オータムイズカミン

ようやく秋の気配。

今年これまで台風一過のときに2回くらい、秋来るかなーというフェイントが入って、ようやく本当の秋がやってきたようだ。

昔からよくある話として、こんな話を聞いた。
高い木の頂上からなんとかかんとかゆっくり慎重に降りてきて、地上まであと10メートルというところまで辿り着いた時、そこから飛び降りてしまう人が多いそうだ。それで怪我をしたり、骨折をしたりしてしまう。
地上が見えてあともう少しだ、という時に、今まで降りてきた辛さや苦しみからいち早く逃れたくなって、あと10メートル同じ思いをするのが嫌で、飛び降りてしまうのだ。

その心境はよくわかる。

それまでの苦労は乗り越えてきたとしても、それで消えてなくなってしまっているわけでなく、心にはまだその苦労をした思いや辛さが残っているから。
もうこれ以上同じ思いをしたくない、あと10メートルなら(本当は大変な高さだけれど)大丈夫そうだから早くこの木から降りて楽になりたい。

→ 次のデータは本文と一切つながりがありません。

(* ===== verification/ElfWitness.v ===== *)
(** A small executable in a small machine, on which the theorem about [elf_load] is applied. *)
From S2P Require Import Prelude Machine Lock Str Layout Interfaces Pmm PmmSpec PageTable Vmm VmmSpec VmmInit UserSpace KheapSpec Heap KheapHeap Lapic Sched Env Vfs Tmpfs VfsOps TmpfsSpec Elf ElfSpec ElfLoad.

#[local] Instance elf_heap : KernelHeap := kheap_heap 0x10000 0x8000.
#[local] Existing Instance stat_h.

(** The structures and numbers of the ELF specification. *)
Definition elf64 : elf_h := {|
  sizeof_Ehdr := 64; off_e_machine := 18; off_e_version := 20; off_e_entry := 24; off_e_phoff := 32;
  off_e_phentsize := 54; off_e_phnum := 56; sizeof_Phdr := 56; off_p_type := 0; off_p_offset := 8; off_p_vaddr := 16;
  off_p_filesz := 32; off_p_memsz := 40; EI_CLASS := 4; EI_DATA := 5; ELFCLASS64 := 2; ELFDATA2LSB := 1;
  EM_X86_64 := 62; EV_CURRENT := 1; PT_LOAD := 1; PT_INTERP := 3; PT_PHDR := 6
|}.

Lemma elf64_layout : elf_layout elf64.
Proof. split; [split; [by split|split; [done|]]|split; [by split|]]; repeat (constructor; [by apply (bool_decide_unpack _)|]); constructor. Qed.

Definition elf_image : image := {|
  sym_tmpfs := 0x12200; sym_tmpfs_mount := 1; sym_tmpfs_create := 2; sym_tmpfs_read := 3; sym_tmpfs_write := 4;
  sym_ext2fs := 5; sym_ext2fs_mount := 6; sym_ext2fs_create := 7; sym_ext2fs_read := 8; sym_ext2fs_write := 9;
  sym_filesystems := 10; sym_basename := 11; lit_empty := 12; lit_dot := 13; lit_str_dot := 14; lit_dotdot := 15;
  lit_slash := 16; lit_tmpfs := 17; lit_ext2fs := 18; lit_ustar := 19; lit_init := 20
|}.

(** The file: the header, two program headers, and 16 bytes of a program that is 32 bytes
    long in memory. *)
Definition elf_words (m : gmap Z byte) : gmap Z byte :=
  let m := wr 8 m 0x13000 0x10102464c457f in
  let m := wr 4 (wr 4 m 0x13010 0x3e0002) 0x13014 1 in
  let m := wr 8 (wr 8 m 0x13018 0x400010) 0x13020 64 in
  let m := wr 2 (wr 2 m 0x13036 56) 0x13038 2 in
  let m := wr 8 (wr 4 m 0x13040 6) 0x13050 0x400040 in
  let m := wr 8 (wr 8 (wr 4 m 0x13078 1) 0x13080 0xb0) 0x13088 0x400010 in
  let m := wr 8 (wr 8 m 0x13098 16) 0x130a0 32 in
  wr 8 (wr 8 m 0x130b0 0x1122334455667788) 0x130b8 0x99aabbccddeeff.

(** Eight frames behind a direct map at [0x10000]: the bitmap in frame 0, an empty root
    table in frame 1; in frame 2 the pagemap, the node, the table of the file system and
    the stack of the loader; in frame 3 the file; four free frames. *)
Definition elf_machine : kstate :=
  let m := wr 1 (zeros 0x10000 (Z.to_nat 0x8000)) 0x10000 15 in
  let m := wr 8 m 0x12000 0x11000 in
  let m := wr 8 (wr 8 m 0x12118 0x12200) 0x12148 0x13000 in
  let m := wr 8 m 0x12178 0x100 in
  let m := wr 8 m 0x12210 3 in
  let m := wr 4 m 0x12600 0x464c457f in
  KState (elf_words m) {[ g_bitmap := 0x10000; g_limit := 8 ]} [].

Definition elf_ehdr : ehdr := {| eh_entry := 0x400010; eh_phoff := 64; eh_phentsize := 56 |}.
Definition elf_phdrs : list phdr := [
  {| ph_type := 6; ph_seg := {| sg_vaddr := 0x400040; sg_memsz := 0; sg_filesz := 0; sg_offset := 0 |} |};
  {| ph_type := 1; ph_seg := {| sg_vaddr := 0x400010; sg_memsz := 32; sg_filesz := 16; sg_offset := 0xb0 |} |}
].
Definition elf_magic : list byte := [Byte.x7f; Byte.x45; Byte.x4c; Byte.x46].

Lemma elf_machine_globals :
  gval elf_machine g_bitmap = 0x10000 /\ gval elf_machine g_limit = 8 /\ bitmap_bytes elf_machine = 1.
Proof. by repeat split. Qed.

Lemma elf_machine_mapped a n : 0x10000 <= a -> a + n <= 0x18000 -> mapped (mem elf_machine) a n.
Proof. intros H1 H2. unfold elf_machine, elf_words. cbn [mem]. do 23 apply mapped_wr. intros x Hx. apply zeros_mapped. lia. Qed.

Lemma elf_machine_zero x : 0x11000 <= x < 0x12000 -> mem elf_machine !! x = Some Byte.x00.
Proof. intros Hx. unfold elf_machine, elf_words. cbn [mem]. rewrite !lookup_wr_out by lia. apply zeros_byte. lia. Qed.

Lemma elf_machine_inv : pmm_inv 0x10000 elf_machine.
Proof.
  destruct elf_machine_globals as (Hb & Hl & Hbb).
  split; [split; [done|split; [by rewrite Hl|]]|lia|by rewrite Hl|by rewrite Hl|].
  - rewrite Hb, Hbb. by apply elf_machine_mapped.
  - intros g Hg _. rewrite Hl in Hg. split.
    + apply elf_machine_mapped; unfold frame_va, FRAME_SIZE; lia.
    + right. rewrite Hb, Hbb. unfold frame_va. lia.
Qed.

Lemma elf_machine_owned g : g = 1 \/ g = 2 \/ g = 3 -> pmm_owned 0x10000 elf_machine g.
Proof.
  destruct elf_machine_globals as (Hb & Hl & Hbb). intros Hg. split; [rewrite Hl; lia|]. split.
  - destruct Hg as [-> | [-> | ->]]; vm_compute; reflexivity.
  - split; [apply elf_machine_mapped; unfold frame_va, FRAME_SIZE; lia|].
    right. rewrite Hb, Hbb. unfold frame_va. lia.
Qed.

Lemma elf_machine_tree :
  tree (pmm_owned 0x10000 elf_machine) (entries 0x10000 elf_machine) 1 /\
  forall q h, path 3 q -> PageTable.walk (entries 0x10000 elf_machine) 1 q = Some h -> q = [].
Proof.
  apply empty_tree; [apply elf_machine_owned; by left|]. intros j Hj. unfold entries. rewrite (rd_zero 8); [done|].
  unfold index, frame_va in *. intros x Hx. apply elf_machine_zero. lia.
Qed.

Lemma elf_machine_frame g : g = 2 \/ g = 3 -> Vmm.outside 0x10000 elf_machine 1 g.
Proof.
  intros Hg. split; [apply elf_machine_owned; by right|]. intros q Hq E.
  pose proof (proj2 elf_machine_tree q _ Hq E) as ->. injection E. lia.
Qed.

Lemma elf_machine_off a n : 0x12000 <= a -> a + n <= 0x14000 -> off_tables 0x10000 elf_machine 1 a n.
Proof.
  intros H1 H2 x Hx. exists (if decide (x < 0x13000) then 2 else 3).
  split; [apply elf_machine_frame; case_decide; lia|]. unfold frame_va. case_decide; lia.
Qed.

Lemma elf_machine_space : space_ok 0x10000 elf_machine 0x12000 1.
Proof.
  split; [split; [apply elf_machine_inv|apply elf_machine_tree]| |done].
  split; [vm_compute; reflexivity|]. exists 2. split; [apply elf_machine_frame; by left|]. unfold frame_va. lia.
Qed.

Lemma elf_machine_caller :
  elf_caller 0x10000 elf_image elf64 0x12600 0x12300 0x12400 0x12500 elf_machine 0x12000 1 0x12100 0x12200 0x13000 0x100 0x100 0 elf_magic.
Proof.
  change sizeof_vfs_node with 216. split.
  - split; [apply elf_machine_space| |done| |by apply elf_machine_off|by apply elf_machine_off|by left].
    + split; [vm_compute; reflexivity..| |intros x Hx; change sizeof_vfs_node with 216 in Hx; lia].
      do 3 (split; [done|]). by apply elf_machine_mapped.
    + split; [vm_compute; reflexivity..|]. intros x Hx. change sizeof_vfs_node with 216.
      split; [left; by apply (elf_machine_off 0x12210 8)|lia].
  - by apply elf_machine_off.
  - by apply elf_machine_off.
  - by apply elf_machine_off.
  - split; [|split; [done|intros x Hx; left; by apply (elf_machine_off 0x12600 4)]].
    unfold elf_magic. repeat (apply bytes_at_cons; split; [vm_compute; reflexivity|]). apply bytes_at_nil.
  - unfold objects. change sizeof_vfs_node with 216. cbn [seps].
    repeat (split; [intros r Hr; repeat (apply elem_of_cons in Hr as [->|Hr]; [unfold apart; simpl; lia|]); by apply elem_of_nil in Hr|]). done.
Qed.

Lemma elf_machine_file : elf_file elf64 (mem elf_machine) 0x13000 0x100 elf_magic elf_ehdr elf_phdrs.
Proof.
  split; [done| | |].
  - split; [|by vm_compute]. unfold elf_magic. repeat (apply bytes_at_cons; split; [vm_compute; reflexivity|]). apply bytes_at_nil.
  - by vm_compute.
  - intros [|[|i]] ph Hi; [injection Hi as <-|injection Hi as <-|done]; (split; [|by vm_compute]);
      (split; [vm_compute; reflexivity|]); repeat (constructor; [vm_compute; reflexivity|]); constructor.
Qed.

Lemma elf_machine_loadable : loadable elf64 elf_phdrs 0x100 0.
Proof.
  split; [|intros [|a l1] b l2 E x Hx|by vm_compute].
  - repeat (constructor; [split; [done|]; intros Hl; first [by vm_compute in Hl|by repeat split]|]). constructor.
  - by apply elem_of_nil in Hx.
  - vm_compute in E. injection E as _ E. by destruct l1.
Qed.

Lemma elf_machine_budget : budget 0x10000 elf_machine 1 (load_dirs elf64 elf_phdrs) (load_frames elf64 elf_phdrs).
Proof.
  exists 4%nat. split.
  - exists 4. split; [lia|]. split; [by vm_compute|]. intros g Hg.
    assert (g ∈ seqZ 4 4) as Hin by (apply elem_of_seqZ; lia). change (seqZ 4 4) with [4; 5; 6; 7] in Hin.
    repeat (apply elem_of_cons in Hin as [->|Hin]; [vm_compute; reflexivity|]). by apply elem_of_nil in Hin.
  - change (load_frames elf64 elf_phdrs) with 1%nat.
    pose proof (cost_le_paths 0x10000 elf_machine 1 (load_dirs elf64 elf_phdrs)) as H1.
    pose proof (size_list_to_set_le (load_dirs elf64 elf_phdrs)) as H2. change (length (load_dirs elf64 elf_phdrs)) with 3%nat in H2. lia.
Qed.

Lemma elf_load_maps_witness :
  exists s', elf_load 0x10000 elf_image elf64 0x12600 0x12300 0x12400 0x12000 0x12100 0x12500 0 elf_machine = Ok true s' /\
    space_ok 0x10000 s' 0x12000 1 /\
    (forall sg, sg ∈ loaded elf64 elf_phdrs -> visible 0x10000 elf_machine 1 0x13000 s' sg) /\
    (forall v, (forall sg, sg ∈ loaded elf64 elf_phdrs -> segment_pages sg <= page_off (sg_vaddr sg) v) ->
       translate_of 0x10000 s' 1 v = translate_of 0x10000 elf_machine 1 v) /\
    aux_vector elf64 0x12500 elf_ehdr elf_phdrs 0 s' /\
    keeps 0x10000 elf_machine s' 1 (written elf64 0x12300 0x12400 0x12500 0x12100).
Proof.
  apply (elf_load_maps 0x10000 elf_image elf64 0x12600 0x12300 0x12400 elf_machine 0x12000 1 0x12100 0x12200 0x13000 0x100 0x100 0
    0x12500 0 elf_magic elf_ehdr elf_phdrs 0);
    [apply elf_machine_caller|apply elf64_layout|apply elf_machine_file|apply elf_machine_loadable|vm_compute; reflexivity|apply elf_machine_budget].
Defined.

という思いのほうが、あと10メートル頑張って降りる、という思いよりも強くなってしまうのだ。
それまでに降りてきた距離が長ければ長いほど、なおさらその「楽になりたい」思いは強いだろう。

秋がくれば状況が変わる。
そういう思いで夏を乗り切ってきた。

あと残り10メートル。
飛び降りずにきちんと降りきるには、今まで以上の意志と気力が必要なのだろう。
とりあえず「省エネ運転」になると思いますが、降りきろうという思いはあるので、関係各位におかれましてはもう少々、地上に着くまでお待ちくださいませ。

着いたら何をしようかな、ということを考えて、あと10メートルをクリアしようと思う。